For purposes of this Agreement, “Competing Products or Services” means products, processes, or services of any person or
organization other than Allscripts, in existence or under development, which are substantially the same, may be substituted for, or applied to substantially the same end use as any product, process, or service of Allscripts with which Executive
works or worked during the time of Executive’s employment with Allscripts or about which Executive acquires or acquired Confidential Information through Executive’s work with Allscripts. 

For purposes of this Agreement, “Competing Organization” means persons or organizations, including Executive, engaged in, or
about to become engaged in research or development, production, distribution, marketing, providing or selling of a Competing Product or Service. 

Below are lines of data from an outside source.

(** * Storage gateway of the property-management backend

    A shallow embedding of [src/common/services/upload.service.ts]
    (class [UploadService]) together with the facts its specification
    states about it, and of the methods of the profile and media services
    that hand a stored reference back to it.

    The service stores binary assets either on the local file system
    (through [fs-extra] and [path]) or in a remote blob store (through
    [put] and [del] of the blob client).  Both are collaborators of the
    service: the file system and [path] are modelled concretely (POSIX
    flavour), the blob store and the URL parser are interfaces, so that
    the statements about the service hold whatever they answer, unless a
    statement names what it expects of them.

    Strings are byte strings holding UTF-8; the promise returned by an [async] method is
    modelled by its settlement: fulfilled with a value, or rejected with an
    error.  Calls of [this.log] and of [performance.now] only feed the log
    and are left out. *)

From stdpp Require Import gmap strings list.
From Stdlib Require Import String Ascii.

Open Scope string_scope.
Open Scope list_scope.

(** ** Strings, the way the service uses them *)

Module Str.

(** [s.startsWith(p)] *)
Definition startsWith (s p : string) : bool := String.prefix p s.

(** [s.substring(1)] *)
Definition substring1 (s : string) : string :=
  match s with
  | EmptyString => EmptyString
  | String _ r => r
  end.

(** [s.split(c)]: the pieces between the occurrences of [c]; never
    empty, [''.split(c)] is [['']]. *)
Fixpoint split (c : ascii) (s : string) : list string :=
  match s with
  | EmptyString => [EmptyString]
  | String a r =>
      if Ascii.eqb a c then EmptyString :: split c r
      else match split c r with
           | x :: xs => String a x :: xs
           | [] => [String a EmptyString]
           end
  end.

(** [arr.pop()] on a fresh array: its last element, [undefined] when
    the array is empty. *)
Definition pop (l : list string) : option string := last l.

(** [x || d] for a string-or-undefined [x]: [d] when [x] is undefined
    or empty. *)
Definition orElse (x : option string) (d : string) : string :=
  match x with
  | Some EmptyString | None => d
  | Some s => s
  end.

(** a string of the service is truthy when it is not empty *)
Definition truthy (s : string) : bool :=
  match s with
  | EmptyString => false
  | String _ _ => true
  end.

(** does [c] occur in [s] *)
Fixpoint mem (c : ascii) (s : string) : bool :=
  match s with
  | EmptyString => false
  | String a r => Ascii.eqb a c || mem c r
  end.

(** the last character is [c] *)
Fixpoint endsWithChar (c : ascii) (s : string) : bool :=
  match s with
  | EmptyString => false
  | String a EmptyString => Ascii.eqb a c
  | String _ r => endsWithChar c r
  end.

(** index of the last occurrence of [c] in [s] *)
Fixpoint lastIndexOf (c : ascii) (s : string) : option nat :=
  match s with
  | EmptyString => None
  | String a r =>
      match lastIndexOf c r with
      | Some i => Some (S i)
      | None => if Ascii.eqb a c then Some 0 else None
      end
  end.

(** [s.slice(n)] *)
Fixpoint drop (n : nat) (s : string) : string :=
  match n, s with
  | O, _ => s
  | S k, String _ r => drop k r
  | S _, EmptyString => EmptyString
  end.

(** [s.endsWith(suffix)] *)
Definition endsWith (s suffix : string) : bool :=
  String.eqb (drop (String.length s - String.length suffix) s) suffix.

End Str.

(** ** [path] (POSIX) *)

Module Path.

Definition sep : ascii := "/"%char.

(** One step of [normalizeString]: [acc] holds the segments kept so far,
    the last one first.  Empty segments and [.] are dropped; [..] drops
    the last kept segment, and where there is none (or it is [..]
    itself) it is kept only when the path is relative
    ([allowAboveRoot]). *)
Definition normStep (allowAboveRoot : bool) (acc : list string) (seg : string)
  : list string :=
  if decide (seg = "" ∨ seg = ".") then acc
  else if decide (seg = "..") then
    match acc with
    | top :: rest =>
        if decide (top = "..") then
          (if allowAboveRoot then ".." :: acc else acc)
        else rest
    | [] => if allowAboveRoot then [".."] else []
    end
  else seg :: acc.

Definition normSegs (allowAboveRoot : bool) (acc : list string)
  (segs : list string) : list string :=
  foldl (normStep allowAboveRoot) acc segs.

Definition isAbsolute (p : string) : bool := Str.startsWith p "/".

(** [normalizeString(path, allowAboveRoot, '/')] *)
Definition normalizeString (p : string) (allowAboveRoot : bool) : string :=
  String.concat "/" (rev (normSegs allowAboveRoot [] (Str.split sep p))).

(** [path.normalize] *)
Definition normalize (p : string) : string :=
  if negb (Str.truthy p) then "."
  else
    let isAbs := isAbsolute p in
    let trailingSeparator := Str.endsWithChar sep p in
    let q := normalizeString p (negb isAbs) in
    if negb (Str.truthy q) then
      (if isAbs then "/" else if trailingSeparator then "./" else ".")
    else
      let q' := if trailingSeparator then q +:+ "/" else q in
      if isAbs then "/" +:+ q' else q'.

(** [path.join(...args)]: the non-empty arguments, joined by [/], then
    normalized. *)
Definition join (args : list string) : string :=
  match filter (λ a, Str.truthy a = true) args with
  | [] => "."
  | l => normalize (String.concat "/" l)
  end.

(** the last segment of a path, trailing separators ignored *)
Definition lastPart (p : string) : string :=
  default "" (last (filter (λ s, Str.truthy s = true) (Str.split sep p))).

(** [path.extname]: what follows the last [.] of the last segment,
    that dot included; empty when the segment has no dot, when its only
    dot is its first character, or when the segment is [..]. *)
Definition extname (p : string) : string :=
  let b := lastPart p in
  match Str.lastIndexOf "."%char b with
  | None => ""
  | Some O => ""
  | Some i => if decide (b = "..") then "" else Str.drop i b
  end.

End Path.

(** ** Errors and settlements *)

(** What the service can see thrown or can throw itself. *)
Inductive JsError : Type :=
| Error (message : string)                 (* [new Error(message)] *)
| SystemError (code : string) (path : string)  (* an [fs] failure *)
| TypeError (message : string)             (* [new URL] on a bad input *)
| BlobError (message : string).            (* a failure of the blob client *)

(** How a call ends: it returns (the promise is fulfilled) or it throws
    (the promise is rejected). *)
Inductive outcome (A : Type) : Type :=
| Returned (a : A)
| Thrown (e : JsError).
Arguments Returned {A} a.
Arguments Thrown {A} e.

Definition isReturned {A} (o : outcome A) : bool :=
  match o with
  | Returned _ => true
  | Thrown _ => false
  end.

(** ** The local file system *)

Inductive Node : Type :=
| File (data : list Byte.byte)
| Dir.

Module Fs.

(** A file system maps the segments of an absolute path to what is
    there; the root is always a directory. *)
Abbreviation t := (gmap (list string) Node).

(** The segments a path names.  The service only hands over paths made
    by [Path.join] from the absolute working directory, on which this is
    the list of their segments. *)
Definition resolve (p : string) : list string :=
  rev (Path.normSegs false [] (Str.split Path.sep p)).

Definition node (fs : t) (segs : list string) : option Node :=
  match segs with
  | [] => Some Dir
  | _ => fs !! segs
  end.

(** [stat]: a path with a trailing separator only names a directory;
    the empty path names nothing. *)
Definition stat (fs : t) (p : string) : option Node :=
  if negb (Str.truthy p) then None
  else
    match node fs (resolve p) with
    | Some (File d) =>
        if Str.endsWithChar Path.sep p then None else Some (File d)
    | r => r
    end.

Definition exists_ (fs : t) (p : string) : bool :=
  match stat fs p with
  | Some _ => true
  | None => false
  end.

(** [unlink]: removes a file, refuses a directory or a missing path. *)
Definition unlink (fs : t) (p : string) : outcome unit * t :=
  match stat fs p with
  | Some (File _) => (Returned tt, delete (resolve p) fs)
  | Some Dir => (Thrown (SystemError "EISDIR" p), fs)
  | None => (Thrown (SystemError "ENOENT" p), fs)
  end.
(** X20. Nested repeats: when an element with a parent (whose selector is
    not empty) and one of its descendants both pass the candidate filter,
    the cut removes the group the element belongs to, so the coarser level
    does not reach the clustering. *)
Theorem nested_candidates_cut (element : option Element) (e d pe : Element)
    (g : list Element) :
  In e (descendants_of_body element) -> candidate e = true ->
  In d (descendants_of_body element) -> candidate d = true ->
  In d (descendants (Some e) false) ->
  parent (Some e) = Some pe ->
  parent_selector e <> EmptyString ->
  ~ In (parent_selector e, g) (cut_tree (tree_of element)).
Proof.
  intros He Hce Hd Hcd Hdesc Hpe Hnonempty Hin.
  destruct (parent_selector_extends e d pe Hpe Hdesc) as [Hpre Hne].
  assert (Hkey : forall x, In x (descendants_of_body element) ->
                           candidate x = true ->
                           In (parent_selector x) (dict_keys (tree_of element))).
  { intros x Hx Hcx. apply (group_of_key _ _ x). unfold group_candidates.
    apply (group_loop_members similarity group_min group_max self).
    right. auto. }
  assert (Hnd : NoDup (dict_keys (tree_of element))).
  { unfold group_candidates.
    rewrite (fold_left_filter candidate
               (fun t x => defaultdict_append t (parent_selector x) x)).
    apply (append_loop_invariant parent_selector (fun x : Element => x));
      constructor. }
  unfold cut_tree in Hin. rewrite cut_loop_dropped in Hin.
  apply (dict_del_all_In _ _ _ Hnd) in Hin as [_ Hkept]. apply Hkept.
  simpl.
  assert (Hwalk : forall x, In x (dict_keys (tree_of element)) ->
                            In x (rev (sorted (dict_keys (tree_of element))))).
  { intros x Hx. rewrite <- in_rev. now apply sorted_In. }
  apply (dropped_keys_complete _ _ None
           (reversed_sorted_descending _ Hnd)).
  - apply Hwalk. now apply Hkey.
  - destruct (parent_selector e); [congruence|reflexivity].
  - exists (parent_selector d). split; [apply Hwalk; now apply Hkey|].
    split; [exact Hne|exact Hpre].
Qed.
End NestedCandidates.

Lemma nested_candidates_cut_witness :
  ~ In (parent_selector nested_first_row,
        group_of (group_candidates sample_similarity sample_group_min
                    sample_group_max lenient_extractor (Some nested_page))
          (parent_selector nested_first_row))
      (cut_tree (group_candidates sample_similarity sample_group_min
                   sample_group_max lenient_extractor (Some nested_page))).
Proof.
  apply (nested_candidates_cut sample_similarity sample_group_min
           sample_group_max lenient_extractor (Some nested_page)
           nested_first_row nested_first_link nested_ul).
  - vm_compute. do 2 right. left. reflexivity.
  - vm_compute. reflexivity.
  - vm_compute. do 3 right. left. reflexivity.
  - vm_compute. reflexivity.
  - vm_compute. left. reflexivity.
  - vm_compute. reflexivity.
  - vm_compute. discriminate.
Defined.
(** C7.  A render with [repeatable = True] that gets past the template
    additions, over cells naming clips of the library, returns normally,
    and the length of its audio in milliseconds is
    [_spb * beats_per_measure * num_measures] (for [_spb], [num_measures]
    not negative); [_spb] as the constructor computes it for [bpm > 0] is
    the truncated quotient [60000 ÷ ((base_note ÷ 4) * bpm)]. *)
Theorem repeatable_render_length
    (w0 : World) (measure0 : list loc) (num_measures : Z) (no_add : bool)
    (shortcuts : kwargs) (measure : list loc) (w : World) :
  prepare measure0 no_add shortcuts w0 = (Returned measure, w) ->
  playable w measure = true ->
  0 <= _spb (self w) ->
  0 <= num_measures ->
  (exists beat,
     make_a_beat measure0 num_measures true no_add shortcuts w0
     = (Returned tt, with_self (set_current_beat (Some beat)) w)
     /\ beat_beats_per_measure beat = Z.of_nat (length measure)
     /\ beat_num_measures beat = num_measures
     /\ beat_repeatable beat = true
     /\ ms (beat_audio beat)
        = _spb (self w) * beat_beats_per_measure beat * beat_num_measures beat)
  /\ (forall bpm' n sp b,
        __init__ bpm' n sp = Returned b -> 0 < bpm' ->
        _spb b = 60000 ÷ ((n ÷ 4) * bpm') /\ 0 <= _spb b).
Proof.
  intros Hprep Hp Hspb Hnm. split.
  - destruct (make_a_beat_ok w0 measure0 num_measures true no_add shortcuts measure w
                Hprep Hp) as (audio & E & M); [discriminate|].
    eexists. split; [exact E|]. simpl. repeat (split; [reflexivity|]).
    rewrite M. nia.
  - intros bpm' n sp b Hb Hpos. unfold __init__ in Hb.
    destruct (base_note_rejected n) eqn:Hr; [discriminate|].
    apply base_note_accepted_iff, power_of_two_pos in Hr.
    case_bool_decide as Hz; [discriminate|]. inversion Hb; subst b; clear Hb. simpl.
    assert (0 <= n / 4) by (apply Z.div_pos; lia).
    rewrite (Z.quot_div_nonneg n 4) by lia.
    rewrite Z.quot_div_nonneg by nia.
    split; [reflexivity|]. apply Z.div_pos; nia.
Qed.

(** The theorem at 500 ms per beat, four beats, two measures: 4000 ms. *)
Lemma repeatable_render_length_witness :
  let w := mkWorld (self studio) library
             [[]; []; []; []; ["kick"]; ["kick"]; ["kick"]; ["kick"]] in
  exists beat,
    make_a_beat [0; 1; 2; 3]%nat 2 true false [("every_beat", VNames ["kick"])]
                (studio4 [] [] [] [])
    = (Returned tt, with_self (set_current_beat (Some beat)) w)
    /\ _spb (self w) = 500
    /\ beat_beats_per_measure beat = 4
    /\ beat_num_measures beat = 2
    /\ ms (beat_audio beat) = 4000.
Proof.
  intros w.
  destruct (repeatable_render_length (studio4 [] [] [] []) [0; 1; 2; 3]%nat 2 false
              [("every_beat", VNames ["kick"])] [4; 5; 6; 7]%nat w)
    as [(beat & E & Hb & Hn & _ & Hm) _].
  - reflexivity.
  - reflexivity.
  - simpl. lia.
  - lia.
  - exists beat. split; [exact E|]. split; [reflexivity|].
    split; [exact Hb|]. split; [exact Hn|]. rewrite Hm, Hb, Hn. reflexivity.
Defined.
(** * Contexture OCS service: topology extraction, snapshot storage and
      context assembly (pkg/ocs)

    A shallow embedding of the Go package [pkg/ocs] and the properties of
    its adjacency extractor, topology repository, context assembler and
    request validation.

    Conventions of the embedding:
    - a Go [map[string]T] is a [gmap string T]; reading a missing key gives
      the zero value of [T], as in Go;
    - a Go slice is a [list]; the nil slice and the empty slice are both
      [[]] (the code only ever asks for their length or ranges over them);
    - a Go [int] that counts elements held in memory is a [Z] without
      wrap-around: a sum of lengths of slices that exist in memory stays
      far below [2^63];
    - a [time.Time] is the instant, in nanoseconds since the Unix epoch,
      that its seconds and nanoseconds fields denote; [time.Unix] and
      [Time.Unix] wrap around in [int64] as in Go;
    - Go leaves the iteration order of [range] over a map unspecified:
      every [range] over a map goes through [go_range], an arbitrary
      enumeration of the map's entries (class [RangeOrder]); the
      properties below hold for every such enumeration;
    - what leaves the process (queries to Prometheus, operations on the
      MongoDB collection) is recorded in a trace and answered by the
      oracles of class [Env]; the collection is the list of the documents
      inserted so far. *)

From Stdlib Require Import ZArith.
From stdpp Require Import gmap strings list fin_maps sorting pretty.

Set Warnings "-clear-no-such-hyp".


(** ** Go values *)

(** A value of type [interface{}] as it occurs in this package: numbers
    and strings of a decoded JSON document, and the [int64] of
    [time.Now().Unix()]. *)
Inductive Any : Type :=
  | AnyInt64 (n : Z)
  | AnyNumber (literal : string)
  | AnyString (s : string).

Abbreviation Time := Z.

(** [m[k]] on a [map[string]string]: the empty string when [k] is absent. *)
Definition label (m : gmap string string) (k : string) : string :=
  default "" (m !! k).

(** [m[k]] on a [map[string][]string]: the nil slice when [k] is absent. *)
Definition slice_at (m : gmap string (list string)) (k : string) : list string :=
  default [] (m !! k).

(** [s == nil] and [len(s) == 0] coincide in the embedding. *)
Definition is_nil {A} (s : list A) : bool :=
  match s with [] => true | _ :: _ => false end.

(** Iteration order of [range] over a map. *)
Class RangeOrder := {
  go_range : ∀ {A : Type}, gmap string A → list (string * A);
  go_range_perm : ∀ (A : Type) (m : gmap string A), go_range m ≡ₚ map_to_list m
}.

(** ** types.go *)

Record MetricConfig := {
  Name : string;
  Type_ : string;
  Unit : string;
  Description : string;
  AggregationLogic : string;
  HealthConfig : gmap string Any
}.

Record OCSConfig := {
  Policy : list string;
  Metrics : list MetricConfig;
  Workload : list string;
  TimeWindowMinutes : option Z
}.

For purposes of this Agreement, “Restricted Territory” means either: (i) during Executive’s employment with
Allscripts, anywhere in the world; or (ii) after cessation of Executive’s employment with Allscripts, then, in descending order of preference based on legal enforceability, (A) within the United States (including its territories) and
within each country in which Allscripts has conducted business or directed material resources in soliciting business in the prior twenty-four (24) month period, (B) within the United States (including its territories) and within any other
country that at any time was within the scope of Executive’s employment with Allscripts, (C) within any country that at any time during the last two (2) years of Executive’s employment with Allscripts was within the scope of such
employment, or (D) within any geographic region(s) that at any time during the last two (2) years of Executive’s employment with Allscripts was within the scope of such employment. Executive agrees that in the event a court determines
the length of time or the geographic area or activities prohibited under this Section 5 are too restrictive to be enforceable, the court may reduce the scope of the restriction to the extent necessary to make the restriction enforceable. 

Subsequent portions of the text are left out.